### WORK REQUEST:
Find the line in the entries below that contains "Definition score (features". Repeat it exactly, and every line after it through the line that contains "match BTree.get name".

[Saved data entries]
(* ===== verification/ToolSelect.v ===== *)
(** * Tool selection ([rusty-core/src/tool_select.rs])

    The deterministic shortlist: which of a registry's tools the model is
    offered. Two gates (the effect ceiling, transitive prerequisites), an
    integer score, a ranking, and a greedy top-k that takes a tool only with
    the whole closure of its prerequisites. The prerequisite walks are loops
    over a stack; here they recurse on fuel, [None] when it runs out. *)

From Stdlib Require Import String.
From S2P Require Import Prelude Containers Json Record Meter.
Local Open Scope string_scope.

(** ** Data *)

(** [CostClass]. *)
Inductive CostClass : Type := CostLow | CostMedium | CostHigh.

(** [ToolManifest]. *)
Record ToolManifest : Type := mkToolManifest {
  tm_name : string;
  tm_description : string;
  tm_parameters_schema : Value;
  tm_effect : Effect;
  tm_tags : list string;
  tm_when_to_use : option string;
  tm_cost_class : CostClass;
  tm_parallel_safe : bool;
  tm_batchable : bool;
  tm_prerequisites : list string;
}.

(** [ToolOutcomeStats] and [success_bps]. *)
Record ToolOutcomeStats : Type := mkOutcomeStats {
  os_calls : N;
  os_successes : N;
  os_validation_failures : N;
}.

Definition u32_wrap (n : N) : N := (n mod 4294967296)%N.
Definition u64_wrap (n : N) : N := (n mod 18446744073709551616)%N.

Definition success_bps (s : ToolOutcomeStats) : option N :=
  if (os_calls s =? 0)%N then None
  else Some (u32_wrap (saturating_mul (os_successes s) 10000 / os_calls s))%N.

(** [SelectionFeatures], [SelectionWeights], [ToolSelectionPolicy]. *)
Record SelectionFeatures : Type := mkFeatures {
  sf_task_tags : list string;
  sf_effect_ceiling : Effect;
  sf_outcomes : list (string * ToolOutcomeStats);
}.

Record SelectionWeights : Type := mkWeights { sw_tag_match : N; sw_outcome_success : N }.
Definition default_weights : SelectionWeights := mkWeights 1 1.

Record ToolSelectionPolicy : Type := mkSelectionPolicy {
  sp_cutoff : nat;
  sp_k : nat;
  sp_weights : SelectionWeights;
}.

Definition DEFAULT_SHORTLIST_CUTOFF : nat := 20.
Definition default_selection : ToolSelectionPolicy :=
  mkSelectionPolicy DEFAULT_SHORTLIST_CUTOFF 8 default_weights.

(** [RankedManifest], [ExclusionReason], [ExcludedManifest],
    [ToolShortlist]. *)
Record RankedManifest : Type := mkRanked {
  rm_name : string;
  rm_score : N;
  rm_matched_tags : list string;
}.

Inductive ExclusionReason : Type :=
| EffectAboveCeiling
| UnsatisfiedPrerequisites (missing : list string).

Record ExcludedManifest : Type := mkExcluded { xm_name : string; xm_reason : ExclusionReason }.

Record ToolShortlist : Type := mkShortlist {
  sl_selected : list RankedManifest;
  sl_ranking : list RankedManifest;
  sl_excluded : list ExcludedManifest;
}.

(** ** The prerequisite walks *)

(** [if seen.insert(next) { stack.push(next) }] over a list of names; the
    top of the stack is the head. *)
Definition push_unseen (names : list string) (s : list string * list string) :
    list string * list string :=
  fold_left (fun s next => if decide (next ∈ s.1) then s else (next :: s.1, next :: s.2)) names s.

(** [manifests.iter().find(|m| m.name == name)]. *)
Definition find_manifest (manifests : list ToolManifest) (name : string) : option ToolManifest :=
  List.find (fun m => String.eqb (tm_name m) name) manifests.

(** [BTreeMap] of manifests by name. *)
Definition by_name (manifests : list ToolManifest) : list (string * ToolManifest) :=
  BTree.from_list (map (fun m => (tm_name m, m)) manifests).

Definition prereqs_of (o : option ToolManifest) : list string :=
  match o with Some m => tm_prerequisites m | None => [] end.

(** Gate 2's walk: the prerequisites outside the eligible pool. *)
Fixpoint gate_walk (fuel : nat) (manifests : list ToolManifest) (eligible : list string)
    (seen stack : list string) (missing : list (string * unit)) : option (list (string * unit)) :=
  match fuel with
  | O => None
  | S fuel' =>
      match stack with
      | [] => Some missing
      | p :: rest =>
          if decide (p ∈ eligible) then
            let '(seen', stack') := push_unseen (prereqs_of (find_manifest manifests p)) (seen, rest) in
            gate_walk fuel' manifests eligible seen' stack' missing
          else gate_walk fuel' manifests eligible seen rest (BTree.insert p () missing)
      end
  end.

(** The greedy pass's walk: the prerequisites still to be selected. *)
Fixpoint closure_walk (fuel : nat) (names : list (string * ToolManifest))
    (selected seen stack closure : list string) : option (list string) :=
  match fuel with
  | O => None
  | S fuel' =>
      match stack with
      | [] => Some closure
      | p :: rest =>
          if decide (p ∈ selected \/ p ∈ closure)
          then closure_walk fuel' names selected seen rest closure
          else
            let '(seen', stack') := push_unseen (prereqs_of (BTree.get p names)) (seen, rest) in
            closure_walk fuel' names selected seen' stack' (closure ++ [p])%list
      end
  end.

(** Enough for every walk: each stack entry is a prerequisite written in
    some manifest. *)
Definition walk_fuel (manifests : list ToolManifest) : nat :=
  S (2 * length (concat (map tm_prerequisites manifests))).

(** ** Gates and scores *)

Definition above_ceiling (features : SelectionFeatures) (m : ToolManifest) : bool :=
  (effect_rank (sf_effect_ceiling features) <? effect_rank (tm_effect m))%nat.

Definition missing_of (manifests : list ToolManifest) (eligible : list string) (m : ToolManifest) :
    option (list string) :=
  let stack := reverse (tm_prerequisites m) in
  map fst <$> gate_walk (walk_fuel manifests) manifests eligible stack stack [].

(** Gate 2 over the eligible manifests. *)
Fixpoint gate_prerequisites (manifests : list ToolManifest) (eligible : list string)
    (ms : list ToolManifest) (kept : list ToolManifest) (excluded : list ExcludedManifest) :
    option (list ToolManifest * list ExcludedManifest) :=
  match ms with
  | [] => Some (kept, excluded)
  | m :: rest =>
      missing ← missing_of manifests eligible m;
      match missing with
      | [] => gate_prerequisites manifests eligible rest (kept ++ [m])%list excluded
      | _ => gate_prerequisites manifests eligible rest kept
               (excluded ++ [mkExcluded (tm_name m) (UnsatisfiedPrerequisites missing)])%list
      end
  end.

Definition score (features : SelectionFeatures) (weights : SelectionWeights) (m : ToolManifest) :
    RankedManifest :=
  let matched := sort_by str_leb (List.filter (fun t => bool_decide (t ∈ sf_task_tags features)) (tm_tags m)) in
  let tag_score := u64_wrap (sw_tag_match weights * N.of_nat (length matched) * 10000) in
  let outcome_score :=
    (default 0 (BTree.get (tm_name m) (sf_outcomes features) ≫= success_bps)
     * sw_outcome_success weights)%N in
  mkRanked (tm_name m) (u64_wrap (tag_score + outcome_score)) matched.

(** The ranking's order: score descending, name ascending. *)
Definition rank_leb (a b : RankedManifest) : bool :=
  (rm_score b <? rm_score a)%N || ((rm_score a =? rm_score b)%N && str_leb (rm_name a) (rm_name b)).

(** ** The greedy top-k *)

(** [rank_key]. *)
Definition rank_key (ranked : list (string * RankedManifest)) (name : string) : N * string :=
  match BTree.get name ranked with Some r => (rm_score r, rm_name r) | None => (0%N, name) end.

Definition key_leb (ranked : list (string * RankedManifest)) (a b : string) : bool :=
  let ka := rank_key ranked a in
  let kb := rank_key ranked b in
  (kb.1 <? ka.1)%N || ((ka.1 =? kb.1)%N && str_leb ka.2 kb.2).

Definition closure_of (manifests : list ToolManifest) (ranked : list (string * RankedManifest))
    (selected : list string) (name : string) : option (list string) :=
  let names := by_name manifests in
  let stack := reverse (prereqs_of (BTree.get name names)) in
  sort_by (key_leb ranked) <$> closure_walk (walk_fuel manifests) names selected stack stack [].

Fixpoint greedy (manifests : list ToolManifest) (ranked : list (string * RankedManifest))
    (k : nat) (candidates : list RankedManifest) (selected : list RankedManifest)
    (selected_names : list string) : option (list RankedManifest) :=
  match candidates with
  | [] => Some selected
  | c :: rest =>
      if decide (rm_name c ∈ selected_names)
      then greedy manifests ranked k rest selected selected_names
      else
        closure ← closure_of manifests ranked selected_names (rm_name c);
        if (k <? length selected + (length closure + 1))%nat
        then greedy manifests ranked k rest selected selected_names
        else
          let taken := omap (fun p => BTree.get p ranked) closure in
          let names := List.filter (fun p => BTree.contains_key p ranked) closure in
          greedy manifests ranked k rest (selected ++ taken ++ [c])%list
            (rm_name c :: names ++ selected_names)%list
  end.

(** [select_weighted]. *)
Definition excluded_leb (a b : ExcludedManifest) : bool := str_leb (xm_name a) (xm_name b).

Definition select_weighted (features : SelectionFeatures) (manifests : list ToolManifest) (k : nat)
    (weights : SelectionWeights) : option ToolShortlist :=
  let eligible := List.filter (fun m => negb (above_ceiling features m)) manifests in
  let excluded := map (fun m => mkExcluded (tm_name m) EffectAboveCeiling)
                    (List.filter (above_ceiling features) manifests) in
  gated ← gate_prerequisites manifests (map tm_name eligible) eligible [] excluded;
  let '(still_eligible, excluded') := gated : list ToolManifest * list ExcludedManifest in
  let ranking := sort_by rank_leb (map (score features weights) still_eligible) in
  let ranked := BTree.from_list (map (fun r => (rm_name r, r)) ranking) in
  selected ← greedy manifests ranked k ranking [] [];
  Some (mkShortlist selected ranking (sort_by excluded_leb excluded')).

(** [shortlist]. *)
Definition shortlist (features : SelectionFeatures) (manifests : list ToolManifest)
    (policy : ToolSelectionPolicy) : option ToolShortlist :=
  if (length manifests <=? sp_cutoff policy)%nat
  then select_weighted features manifests (length manifests) (sp_weights policy)
  else select_weighted features manifests (sp_k policy) (sp_weights policy).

### REPLY:
Definition score (features : SelectionFeatures) (weights : SelectionWeights) (m : ToolManifest) :
    RankedManifest :=
  let matched := sort_by str_leb (List.filter (fun t => bool_decide (t ∈ sf_task_tags features)) (tm_tags m)) in
  let tag_score := u64_wrap (sw_tag_match weights * N.of_nat (length matched) * 10000) in
  let outcome_score :=
    (default 0 (BTree.get (tm_name m) (sf_outcomes features) ≫= success_bps)
     * sw_outcome_success weights)%N in
  mkRanked (tm_name m) (u64_wrap (tag_score + outcome_score)) matched.

(** The ranking's order: score descending, name ascending. *)
Definition rank_leb (a b : RankedManifest) : bool :=
  (rm_score b <? rm_score a)%N || ((rm_score a =? rm_score b)%N && str_leb (rm_name a) (rm_name b)).

(** ** The greedy top-k *)

(** [rank_key]. *)
Definition rank_key (ranked : list (string * RankedManifest)) (name : string) : N * string :=
  match BTree.get name ranked with Some r => (rm_score r, rm_name r) | None => (0%N, name) end.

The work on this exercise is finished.